His father’s rants give Mike an idea.  Why not put the new clubhouse he and his friends are working on to good use and form a club to right the wrongs of their neighborhood and make all of that red tape unnecessary?  Besides, cutting the Hartwells’ bush in the middle of the night would be a great joke on Mr. Hartwell’s nosy daughter, Linda Jean, who’s always hanging around, getting in the way of Mike and his friends.

Mike’s friends love the idea of being secret neighborhood heroes, but of course, it turns out to be harder than they expected.  After trimming the Hartwells’ bush as best they can, they decide that instead of just cutting the bush, it would be better to move it to a completely different spot so there will be no need to cut it again when it grows out.  But, Mr. Hartwell almost catches them in their midnight landscaping, and when Linda Jean finds Mike’s shears, they’re forced to let her into their club.

Their next project, boarding up the doors and windows of an abandoned house so that curious children won’t wander in and get hurt, also comes with complications.  It seems that the house wasn’t quite as abandoned as everyone thought.  Still, the Red Tape Gang accomplishes something even greater than just keeping kids out of the house and successfully keeps their identities secret.  But while they’re congratulating themselves on the wonderful job they’ve been doing, they discover that their neighborhood contains far more serious problems than they originally thought. Their activities are also starting to come to the attention of the wrong people.  And, for one member of the group, these problems hit dangerously close to home.

This was one of my favorite books when I was a kid.  The descriptions of the kids’ midnight excursions are hilarious and make you want to cheer them on!

This book is currently available online through Internet Archive.

The Seventh Princess

The Seventh Princess

The Seventh Princess by Nick Sullivan, 1983.

Jennifer never remembers her dreams, so she doesn’t think that she’ll be able to complete the essay that her teacher assigned them to write: My Strangest Dream.  While she’s worrying about not being able to finish her homework, she dozes off on the school bus on her way to school.

Suddenly, Jennifer finds herself in a beautiful carriage being driven through a dark forest.  Jennifer is happy that she’s apparently going to have a dream that she can write about, so she decides to enjoy it as much as possible, trying on the beautiful gown, cloak, and jewelry that she finds in the carriage with her.  Eventually, the carriage stops at a huge palace, and Jennifer comes to the realization that the carriage never had a driver.

She is greeted by Duke Rinaldo, the Lord High Chancellor of the kingdom of Eladeria. Jennifer is informed that she is Princess Miranda, the king’s adopted daughter.  Actually, Jennifer is the seventh of the king’s “daughters.”  There were six others before her . . . and their fates are unknown.

This is no ordinary dream.  The king of Eladeria is ill, possibly bewitched.  The king’s son is missing.  There is treachery in the palace.  People live in terror of the evil enchantress Swenhild and her harpies.  Soon, they will demand a tribute: a golden-haired princess with blue eyes . . . like Jennifer, er, Princess Miranda!
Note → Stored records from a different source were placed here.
Lemma maker_run t a b f l mk T :
  same_shape (tree (mstore mk)) t -> hashes_ok (mstore mk) ->
  (forall k p, (k, p) ∈ l -> is_Some (sub k t) /\ k <> [] /\ p = entry_path t k) ->
  pos mk = length T -> buffer mk = store T b ->
  exists mk' l', run (digest_maker_cb a (length b) 0 (Some f)) l mk = (mk', 0%Z) /\
    evolves (mstore mk) (moracle mk) (mstore mk') (moracle mk') /\
    pos mk' = length (T ++ digest_text a t l') /\ buffer mk' = store (T ++ digest_text a t l') b /\
    l' `sublist_of` l.*1 /\
    (forall k, k ∈ l' -> f (entry_path t k) (length (entry_path t k)) = true /\ is_Some (file_of t k)) /\
    (moracle mk = [] -> forall k, k ∈ l.*1 -> f (entry_path t k) (length (entry_path t k)) = true ->
       is_Some (file_of t k) -> k ∈ l').
Proof.
  revert mk T. induction l as [|[k p] l IH]; intros mk T Hs Hok Hl Hpos Hbuf.
  { exists mk, []. unfold digest_text. simpl. rewrite app_nil_r. split_and!; try done.
    all: intros; by edestruct (@not_elem_of_nil handle). }
  destruct (Hl k p) as (Hk & Hne & Hp); [by left|].
  destruct (digest_maker_cb_spec t a b f mk k p T Hs Hok Hk Hne Hp Hpos Hbuf)
    as (mk1 & out & E & He & Hpos1 & Hbuf1 & Hout).
  destruct (IH mk1 (T ++ out)) as (mk' & l' & E' & He' & Hpos' & Hbuf' & Hsub & Hin & Hall);
    [etrans; [apply He|done]|by apply He|intros ??; by eauto using list_elem_of_further|done|done|].
  rewrite <-(assoc_L (++)) in Hpos', Hbuf'. simpl. rewrite E. simpl.
  pose proof (evolves_trans _ _ _ _ _ _ He He') as He2.
  destruct Hout as [(Hf & Hfile & ->)|[-> Hno]].
  - exists mk', (k :: l'). split_and!; try done; [by constructor| |].
    + intros j [->|Hj]%elem_of_cons; [by rewrite <-Hp|auto].
    + intros Ho j [->|Hj]%elem_of_cons ? ?; [by left|]. right. apply Hall; try done. by apply He.
  - exists mk', l'. split_and!; try done; [by constructor|].
    intros Ho j [->|Hj]%elem_of_cons Hf [c Hc].
    + rewrite <-Hp in Hf. by rewrite (Hno Hf Ho) in Hc.
    + apply Hall; try done. by apply He.
Qed.

Lemma root_path_top t : name t = [] -> root_path t = [].
Proof using Type.
  intros Hn. unfold root_path, path_entry_get_path. simpl. unfold name_at. simpl.
  by rewrite (bool_decide_eq_true_2 (name t = [])).
Qed.

(** the visits of the added entries *)
Lemma added_visits flgs t k p :
  wf t -> name t = [] -> only_added flgs = true -> first_path flgs [] = [] -> no_path flgs = false ->
  (k, p) ∈ all_visits flgs t [] <-> added k t /\ p = entry_path t k.
Proof using Type.
  intros Hwf Hn Ha Hfp Hnp. rewrite all_visits_elem, Ha, Hfp by done. unfold extend. rewrite Hn. simpl.
  by rewrite (path_text_flags flgs 0).
Qed.

Lemma create_digest_cases st a b isdistributor o :
  wf (tree st) -> name (tree st) = [] -> fits 0 PATH_MAX false (tree st) [] = true -> hashes_ok st ->
  ~ added [] (tree st) ->
  exists l st' o', let text := digest_text a (tree st) l in
    create_digest st a b (length b) isdistributor o =
      (i32 (Z.of_nat (length text)), store text b, st', o') /\
    evolves st o st' o' /\ NoDup l /\
    (forall k, k ∈ l -> added k (tree st) /\ wanted isdistributor (entry_path (tree st) k) /\
       is_Some (file_of (tree st) k)) /\
    (o = [] -> forall k, added k (tree st) -> wanted isdistributor (entry_path (tree st) k) ->
       is_Some (file_of (tree st) k) -> k ∈ l).
Proof.
  intros Hwf Hn Hfit Hok Htop. unfold create_digest, make_file_list_digest.
  set (flgs := Z.lor PATH_ENTRY_FORALL_ONLY_ADDED PATH_ENTRY_FORALL_ABSOLUTE).
  assert (Hroot : forall b n, path_entry_get_path (tree st) [] b n = Some (0, b)).
  { intros. unfold path_entry_get_path. simpl. unfold name_at. simpl.
    by rewrite (bool_decide_eq_true_2 (name (tree st) = [])). }
  unfold root_path. rewrite !Hroot, take_0.
  assert (Hv : forall k p, (k, p) ∈ all_visits flgs (tree st) [] <-> added k (tree st) /\ p = entry_path (tree st) k).
  { intros k p. by apply added_visits. }
  rewrite for_each_run; [|done|intros _; by rewrite <-Hfit; apply fits_flags].
  set (f := if isdistributor then _ else _).
  destruct (maker_run (tree st) a b f (all_visits flgs (tree st) []) (Maker 0 b 0 st o) [])
    as (mk' & l & -> & He & Hpos & Hbuf & Hsub & Hin & Hall); try done.
  { intros k p [Hk ->]%Hv. split; [|split; [by intros ->|done]]. destruct Hk as (x & Hx & _). by eexists. }
  { simpl. unfold store. by rewrite take_nil, drop_0. }
  assert (Hl : forall k, k ∈ (all_visits flgs (tree st) []).*1 <-> added k (tree st)).
  { intros k. by apply all_visits_fst. }
  exists l, (mstore mk'), (moracle mk'). cbv zeta. rewrite Hpos, Hbuf. simpl.
  split_and!; [done|by apply He..| | |].
  - eapply sublist_NoDup; [|done]. by apply all_visits_NoDup.
  - intros k Hk. split; [|by apply Hin]. eapply Hl, elem_of_submseteq; [done|]. by apply sublist_submseteq.
  - intros Ho k Hk Hw Hf. apply Hall; [done|by apply Hl|done|done].
Qed.

(** The digest made for a package is the text with one line for each
    added file that is to be signed and can be read, the hash in
    hexadecimal of its content and its path, written as far as the buffer
    holds it; its whole length is returned, so that a first call without
    buffer tells the size to allocate. *)
Theorem create_digest_spec st a b isdistributor o :
  wf (tree st) -> name (tree st) = [] -> fits 0 PATH_MAX false (tree st) [] = true -> hashes_ok st ->
  ~ added [] (tree st) ->
  exists l st' o', let text := digest_text a (tree st) l in
    create_digest st a b (length b) isdistributor o =
      (i32 (Z.of_nat (length text)), store text b, st', o') /\
    evolves st o st' o' /\ NoDup l /\
    (forall k, k ∈ l -> added k (tree st) /\ wanted isdistributor (entry_path (tree st) k) /\
       is_Some (file_of (tree st) k)) /\
    (o = [] -> forall k, added k (tree st) -> wanted isdistributor (entry_path (tree st) k) ->
       is_Some (file_of (tree st) k) -> k ∈ l).
Proof. apply create_digest_cases. Qed.

(** ** The lines of a digest

    One character at a time: the reference for the loop of the check. *)

Fixpoint records_from (h : bytes) (n : option bytes) (text : bytes) : list (bytes * bytes) :=
  match text, n with
  | [], Some n => [(h, n)]
  | [], None => if bool_decide (h = []) then [] else [(h, [])]
  | c :: text', None =>
      if not_separator c then records_from (h ++ [c]) None text' else records_from h (Some []) text'
  | c :: text', Some n =>
      if not_terminator c then records_from h (Some (n ++ [c])) text'
      else (h, n) :: records_from [] None text'
  end.
Definition records (text : bytes) : list (bytes * bytes) := records_from [] None text.

Lemma records_name h n text :
  records_from h (Some n) text =
  (h, n ++ take_while not_terminator text) :: records (drop 1 (drop_while not_terminator text)).
Proof using Type.
  revert n. induction text as [|c text IH]; intros n; simpl; [by rewrite app_nil_r|].
  destruct (not_terminator c); [by rewrite IH, <-(assoc_L (++))|]. simpl. by rewrite app_nil_r, drop_0.
Qed.

Lemma records_line text :
  text <> [] ->
  let text1 := drop 1 (drop_while not_separator text) in
  records text = (take_while not_separator text, take_while not_terminator text1) ::
    records (drop 1 (drop_while not_terminator text1)).
Proof using Type.
  unfold records at 1. intros Ht.
  assert (Hg : forall h, h <> [] \/ text <> [] -> let text1 := drop 1 (drop_while not_separator text) in
    records_from h None text = (h ++ take_while not_separator text, take_while not_terminator text1) ::
      records (drop 1 (drop_while not_terminator text1))); [|by apply Hg; right].
  clear Ht. cbv zeta. induction text as [|c text IH]; intros h Hh; simpl.
  - destruct Hh as [Hh|?]; [|done]. by rewrite bool_decide_eq_false_2, app_nil_r.
  - destruct (not_separator c).
    + rewrite IH, <-(assoc_L (++)); [done|]. left. by destruct h.
    + simpl. by rewrite records_name, app_nil_r, drop_0.
Qed.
The only one who seems to want to help Jennifer is her new friend, Samson the dwarf, who is the palace’s court jester.  He introduces her to his friend, Prospero, who can do magic and understands more of what’s happening than most people.  He tells her that her only hope is to find the Paladian Scroll and use its power.  Can Jennifer and Samson find this mysterious scroll in time?  It might still be possible to save the other princesses, but Jennifer worries about whether she’ll ever wake up in her own world again.

This book is available online through Internet Archive.

My Reaction

One of the things that I love about this book is how it brings in some lesser-used fantasy creatures, like the harpies, and characters, like the dwarf jester.  The “was it a dream or wasn’t it” trope has been used a lot, but the adventure within the dream itself is fun, exciting, and very well-done.